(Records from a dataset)
....
(** The row of a data line: the i-th field goes under the i-th header
    label, a line that ends early is filled up with missing values, and of
    two columns with one label the first keeps the label. *)
Fixpoint row_of_record (hdr : list string) (rec : list string) : gmap string value :=
  match hdr with
  | [] => ∅
  | c :: hdr' => <[c := parse_cell (hd "" rec)]> (row_of_record hdr' (tl rec))
  end.

(** The text of the field of a data line under a header label. *)
Fixpoint raw_field (hdr : list string) (rec : list string) (c : string) : string :=
  match hdr with
  | [] => ""
  | c' :: hdr' => if decide (c = c') then hd "" rec else raw_field hdr' (tl rec) c
  end.

(** [pd.read_csv(file)]: no frame for a file without a header line, nor for
    one with a data line of more fields than the header has. (Two readings
    of pandas are left out: it takes the leading fields of such lines as
    an index when the first data line has them, and it renames a repeated
    or empty header label. The statements below are about the files that
    are read here, and about the labels of the frame that is returned.) *)
Definition read_csv (file : csv_file) : error + DataFrame :=
  if decide (header file = []) then inl EmptyDataError
  else match list_find (λ rec, length (header file) < length rec) (records file) with
       | Some (i, _) => inl (ParserError (i + 2))
       | None => inr {| columns := header file;
                        rows := row_of_record (header file) <$> records file |}
       end.

Definition digit_char (n : nat) : ascii := ascii_of_nat (48 + n mod 10).

Definition zfill2 (n : nat) : string :=
  String (digit_char (n / 10)) (String (digit_char n) "").

Definition zfill4 (n : nat) : string :=
  String (digit_char (n / 1000)) (String (digit_char (n / 100)) (zfill2 n)).

(** A midnight timestamp is written as [YYYY-MM-DD] (years end at 9999). *)
Definition isoformat (t : Timestamp) : string :=
  zfill4 (year t) +:+ "-" +:+ zfill2 (month t) +:+ "-" +:+ zfill2 (day t).

(** The text [to_csv] writes for a cell; a missing value is an empty field.
    (A date column in which a cell holds a time of day is written with the
    time, which the model does not keep; the statements below use of a
    written date only that it is not empty and is no text of the format
    [%d-%b-%Y].) *)
Definition render (v : value) : string :=
  match v with
  | NaN | NaT => ""
  | Str s => s
  | Ts t => isoformat t
  | Bool true => "True"
  | Bool false => "False"
  end.

(** [df.to_csv(index=False)]. *)
Definition to_csv (df : DataFrame) : csv_file :=
  {| header := columns df;
     records := (λ r, (λ c, render (r !!! c)) <$> columns df) <$> rows df |}.

(** ** More frame operations *)

(** [df.dropna(subset=cols)]: drops the rows with a missing cell in one of
    the columns [cols]. *)
Definition complete (subset : list string) (r : gmap string value) : Prop :=
  Forall (λ c, isna (r !!! c) = false) subset.

#[global] Instance complete_dec subset r : Decision (complete subset r).
Proof. unfold complete. apply _. Defined.

Definition dropna (subset : list string) (df : DataFrame) : error + DataFrame :=
  match list_find (λ c, c ∉ columns df) subset with
  | Some (_, c) => inl (KeyError c)
  | None => inr {| columns := columns df; rows := filter (complete subset) (rows df) |}
  end.

(** The order of [sort_values] on a datetime column: ascending, the missing
    values last. *)
Definition value_leb (a b : value) : bool :=
  match a, b with
  | Ts x, Ts y => timestamp_leb x y
  | Ts _, _ => true
  | _, Ts _ => false
  | _, _ => true
  end.

Fixpoint insert_by {A} (leb : A → A → bool) (x : A) (l : list A) : list A :=
  match l with
  | [] => [x]
  | y :: l' => if leb x y then x :: y :: l' else y :: insert_by leb x l'
  end.

(** Insertion from the right: equal keys keep their order. *)
Definition sort_by {A} (leb : A → A → bool) (l : list A) : list A :=
  foldr (insert_by leb) [] l.

Definition row_leb (c : string) (r1 r2 : gmap string value) : bool :=
  value_leb (r1 !!! c) (r2 !!! c).

(** [df.sort_values(c)]. The sort of pandas need not keep rows of equal
    key in the order of the table; the statements below use that the
    result is sorted and holds the same rows, never how it orders equal
    keys. *)
Definition sort_values (c : string) (df : DataFrame) : error + DataFrame :=
  if decide (c ∈ columns df)
  then inr {| columns := columns df; rows := sort_by (row_leb c) (rows df) |}
  else inl (KeyError c).

(** Counting with a table in order of first appearance. *)
Fixpoint bump (k : value) (table : list (value * nat)) : list (value * nat) :=
  match table with
  | [] => [(k, 1)]
  | (k', n) :: table' =>
      if decide (k = k') then (k', S n) :: table' else (k', n) :: bump k table'
  end.

Definition tally (s : list value) : list (value * nat) :=
  foldl (λ table k, if isna k then table else bump k table) [] s.

(** [s.value_counts()]: the missing values are left out, the distinct values
    are counted in order of first appearance, and the table is sorted by
    descending count. The sorting routine is that of the library, [sort]
    here; it is not stable, so what is known of it is [descending]: it
    returns the entries it is given, in descending order of count, and
    leaves values of equal count in an order of its own. *)
Definition value_counts (sort : list (value * nat) → list (value * nat))
    (s : list value) : list (value * nat) :=
  sort (tally s).

Definition descending (sort : list (value * nat) → list (value * nat)) : Prop :=
  ∀ table, sort table ≡ₚ table ∧ StronglySorted (λ p q, q.2 ≤ p.2) (sort table).
Lemma X20_witness :
  main_cli (H := example_runtime) list_args dated_files []
  = (Ok tt, dated_files,
     ["Name    Description                      Due Date               Done";
      "Todo 1  This is a description of Todo 1  2024-10-10T13:00-0400  False";
      "Todo 3  This is a description of Todo 3  2024-10-08T10:00-0400  False";
      "Todo 4  This is a description of Todo 4  2024-10-20T18:00-0400  False"]) /\
  exists l rows,
    Forall2 (shows (H := example_runtime) America_New_York) l rows /\
    ["Name    Description                      Due Date               Done";
     "Todo 1  This is a description of Todo 1  2024-10-10T13:00-0400  False";
     "Todo 3  This is a description of Todo 3  2024-10-08T10:00-0400  False";
     "Todo 4  This is a description of Todo 4  2024-10-20T18:00-0400  False"]
    = [] ++ match rows with [] => [] | _ => table (H := example_runtime) rows end.
Proof.
  assert (main_cli (H := example_runtime) list_args dated_files []
          = (Ok tt, dated_files,
             ["Name    Description                      Due Date               Done";
              "Todo 1  This is a description of Todo 1  2024-10-10T13:00-0400  False";
              "Todo 3  This is a description of Todo 3  2024-10-08T10:00-0400  False";
              "Todo 4  This is a description of Todo 4  2024-10-20T18:00-0400  False"]))
    as Hmain by (vm_compute; reflexivity).
  split; [exact Hmain |].
  destruct (X20_cli_prints_the_table (H := example_runtime) list_args dated_files [])
    as [_ Hlist].
  destruct (Hlist America_New_York
              (fst (loaded "todos.json" "json" dated_files)) dated_files dated_files _
              eq_refl eq_refl eq_refl
              (or_introl (conj eq_refl eq_refl)) Hmain)
    as (l & rows & _ & _ & Hrows & Hout & _).
  exists l, rows. split; assumption.
Defined.
(** Rounding does not carry a number that is at most one above one. *)
Lemma round_model_le_one m e l :
  0 ≤ m → e ≤ -23 → m ≤ 2 ^ (- e) → (m = 2 ^ (- e) → l = loc_Exact) →
  float_le (round_model m e l) float_one = true.
Proof.
  intros Hm He Hle Hex. unfold round_model, renormalize.
  set (n1 := Z.max 0 (fexp32 (Zdigits2 m + e) - e)).
  set (e1 := e + n1).
  assert (Zdigits2 m ≤ - e + 1) as Hdm.
  { apply Zdigits2_le; [done|lia|].
    rewrite Z.pow_add_r, Z.pow_1_r by lia.
    pose proof (Z.pow_pos_nonneg 2 (- e)). lia. }
  assert (e1 ≤ -23) as He1 by (unfold e1, n1, fexp32; lia).
  assert (0 ≤ n1 ≤ - e) as Hn1 by (unfold e1, n1 in *; lia).
  destruct (div_pow2_le m (- e) n1 Hn1 Hle) as [Hm1 Hm1eq].
  replace (- e - n1) with (- e1) in Hm1, Hm1eq by (unfold e1; lia).
  set (m1 := m / 2 ^ n1) in *.
  assert (0 ≤ m1) as Hm1pos
    by (apply Z.div_pos; [done|apply Z.pow_pos_nonneg; lia]).
  set (m2 := round_nearest_even m1 (shifted_loc m n1 l)).
  assert (0 ≤ m2 ≤ 2 ^ (- e1)) as Hm2.
  { pose proof (round_nearest_even_bounds m1 (shifted_loc m n1 l)) as Hb.
    fold m2 in Hb. split; [lia|].
    destruct (decide (m1 = 2 ^ (- e1))) as [Heq|Hne]; [|lia].
    specialize (Hm1eq Heq).
    assert (m mod 2 ^ Z.max 0 n1 = 0) as Hmod.
    { rewrite Z.max_r by lia. rewrite Hm1eq.
      replace (- e) with (- e - n1 + n1) by lia.
      rewrite Z.pow_add_r by lia. apply Z.mod_mul.
      pose proof (Z.pow_pos_nonneg 2 n1). lia. }
    unfold m2. rewrite (Hex Hm1eq), shifted_loc_exact by done. simpl. lia. }
  set (n2 := Z.max 0 (fexp32 (Zdigits2 m2 + e1) - e1)).
  set (e3 := e1 + n2).
  assert (Zdigits2 m2 ≤ - e1 + 1) as Hdm2.
  { apply Zdigits2_le; [lia|lia|].
    rewrite Z.pow_add_r, Z.pow_1_r by lia.
    pose proof (Z.pow_pos_nonneg 2 (- e1)). lia. }
  assert (e3 ≤ -23) as He3 by (unfold e3, n2, fexp32; lia).
  assert (0 ≤ n2 ≤ - e1) as Hn2 by (unfold e3, n2 in *; lia).
  destruct (div_pow2_le m2 (- e1) n2 Hn2 (proj2 Hm2)) as [Hm3 _].
  replace (- e1 - n2) with (- e3) in Hm3 by (unfold e3; lia).
  destruct (m2 / 2 ^ n2) as [|p|p] eqn:Hm3eq; [reflexivity| |reflexivity].
  replace (e3 <=? 104) with true by (symmetry; apply Z.leb_le; lia).
  rewrite float_one_eq. unfold float_le, SFleb, SFcompare.
  destruct (Z.compare_spec e3 (-23)) as [Heq|Hlt|Hgt]; [|done|lia].
  rewrite Heq in Hm3. change (2 ^ (- -23)) with 8388608 in Hm3.
  rewrite Pos.compare_cont_spec. simpl.
  destruct (Pos.compare_spec p 8388608) as [?|?|?]; [done|done|lia].
Qed.

(** *** Division *)

Lemma div_eucl_div_mod a b : Z.div_eucl a b = (a / b, a mod b).
Proof. unfold Z.div, Z.modulo. by destruct (Z.div_eucl a b). Qed.

Lemma new_location_zero nb : new_location nb 0 = loc_Exact.
Proof. unfold new_location. by destruct (Z.even nb). Qed.

Lemma SFdiv_core_binary_eq ma ea mb eb :
  let e' := Z.min (fexp32 (Zdigits2 (Zpos ma) + ea - (Zdigits2 (Zpos mb) + eb)))
                  (ea - eb) in
  let s := ea - eb - e' in
  SFdiv_core_binary float_prec float_emax (Zpos ma) ea (Zpos mb) eb
  = (Zpos ma * 2 ^ s / Zpos mb, e',
     new_location (Zpos mb) ((Zpos ma * 2 ^ s) mod Zpos mb)).
Proof.
  intros e' s. unfold SFdiv_core_binary. rewrite fexp32_eq.
  fold e'. fold s.
  assert (0 ≤ s) as Hs by (unfold s, e'; lia).
  assert ((match s with
           | 0 => Zpos ma
           | Zpos _ => Z.shiftl (Zpos ma) s
           | Zneg _ => 0
           end) = Zpos ma * 2 ^ s) as ->.
  { destruct s as [|p|p] eqn:Hseq; [simpl; lia| |lia].
    by rewrite Z.shiftl_mul_pow2 by lia. }
  by rewrite div_eucl_div_mod.
Qed.

Lemma pow2_pos k : 0 ≤ k → 0 < 2 ^ k.
Proof. intros. by apply Z.pow_pos_nonneg. Qed.

(** A quotient of two positive numbers, the first no larger than the
    second, is at most one. *)
Lemma float_div_le_one ma ea mb eb :
  -149 ≤ ea → -149 ≤ eb →
  scaled ma ea ≤ scaled mb eb →
  float_le (float_div (S754_finite false ma ea) (S754_finite false mb eb))
    float_one = true.
Proof.
  intros Hea Heb Hle. unfold float_div, SFdiv.
  rewrite SFdiv_core_binary_eq. cbv zeta.
  set (d1 := Zdigits2 (Zpos ma)). set (d2 := Zdigits2 (Zpos mb)).
  set (e' := Z.min (fexp32 (d1 + ea - (d2 + eb))) (ea - eb)).
  set (s := ea - eb - e').
  destruct (Zdigits2_bounds (Zpos ma)) as [Hd1 _]; [lia|]. fold d1 in Hd1.
  destruct (Zdigits2_bounds (Zpos mb)) as [_ Hd2]; [lia|]. fold d2 in Hd2.
  pose proof (Zdigits2_pos (Zpos ma) eq_refl) as Hd1pos. fold d1 in Hd1pos.
  pose proof (Zdigits2_pos (Zpos mb) eq_refl) as Hd2pos. fold d2 in Hd2pos.
  unfold scaled in Hle.
  (* magnitudes *)
  assert (d1 + ea ≤ d2 + eb) as Hmag.
  { assert (2 ^ (d1 - 1 + (ea + 149)) < 2 ^ (d2 + (eb + 149))) as Hpow.
    { rewrite (Z.pow_add_r 2 (d1 - 1) (ea + 149)),
        (Z.pow_add_r 2 d2 (eb + 149)) by lia.
      assert (0 < 2 ^ (ea + 149)) by (apply pow2_pos; lia).
      assert (0 < 2 ^ (eb + 149)) by (apply pow2_pos; lia).
      apply Z.le_lt_trans with (Zpos ma * 2 ^ (ea + 149)); [nia|].
      apply Z.le_lt_trans with (Zpos mb * 2 ^ (eb + 149)); [lia|nia]. }
    apply Z.pow_lt_mono_r_iff in Hpow; lia. }
  assert (e' ≤ -24) as He' by (unfold e', fexp32; lia).
  assert (0 ≤ s) as Hs by (unfold s, e'; lia).
  assert (-149 ≤ e' ∨ e' = ea - eb) as He'lo by (unfold e', fexp32; lia).
  (* the scaled mantissa is below [mb * 2 ^ (- e')] *)
  assert (Zpos ma * 2 ^ s ≤ Zpos mb * 2 ^ (- e')) as Hq.
  { set (k := eb + e' + 300).
    assert (0 ≤ k) by (unfold k; lia).
    assert (Zpos ma * 2 ^ s * 2 ^ k ≤ Zpos mb * 2 ^ (- e') * 2 ^ k) as Hk.
    { rewrite <- !Z.mul_assoc, <- !Z.pow_add_r by lia.
      replace (s + k) with (ea + 149 + 151) by (unfold s, k; lia).
      replace (- e' + k) with (eb + 149 + 151) by (unfold k; lia).
      rewrite (Z.pow_add_r 2 (ea + 149) 151), (Z.pow_add_r 2 (eb + 149) 151)
        by lia.
      assert (0 < 2 ^ 151) by (apply pow2_pos; lia). nia. }
    assert (0 < 2 ^ k) by (apply pow2_pos; lia). nia. }
  set (q := Zpos ma * 2 ^ s / Zpos mb).
  assert (0 ≤ q) as Hq0.
  { apply Z.div_pos; [|lia]. assert (0 < 2 ^ s) by (apply pow2_pos; lia). nia. }
  rewrite binary_round_aux_model by done.
  apply round_model_le_one; [done|lia| |].
  - apply Z.div_le_upper_bound; lia.
  - intros Heq.
    assert (Zpos ma * 2 ^ s = 2 ^ (- e') * Zpos mb) as Hexact.
    { pose proof (Z.mul_div_le (Zpos ma * 2 ^ s) (Zpos mb) eq_refl) as Hmd.
      fold q in Hmd. rewrite Heq in Hmd. lia. }
    rewrite Hexact, Z.mod_mul by lia. apply new_location_zero.
Qed.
....
Your task: Repeat exactly the lines above from the one with "set (e' := Z.min" up to and including the one with "assert (d1 + ea ≤ d2 + eb) as Hmag.". No other line belongs in the reply.

Exercise solution:
  set (e' := Z.min (fexp32 (d1 + ea - (d2 + eb))) (ea - eb)).
  set (s := ea - eb - e').
  destruct (Zdigits2_bounds (Zpos ma)) as [Hd1 _]; [lia|]. fold d1 in Hd1.
  destruct (Zdigits2_bounds (Zpos mb)) as [_ Hd2]; [lia|]. fold d2 in Hd2.
  pose proof (Zdigits2_pos (Zpos ma) eq_refl) as Hd1pos. fold d1 in Hd1pos.
  pose proof (Zdigits2_pos (Zpos mb) eq_refl) as Hd2pos. fold d2 in Hd2pos.
  unfold scaled in Hle.
  (* magnitudes *)
  assert (d1 + ea ≤ d2 + eb) as Hmag.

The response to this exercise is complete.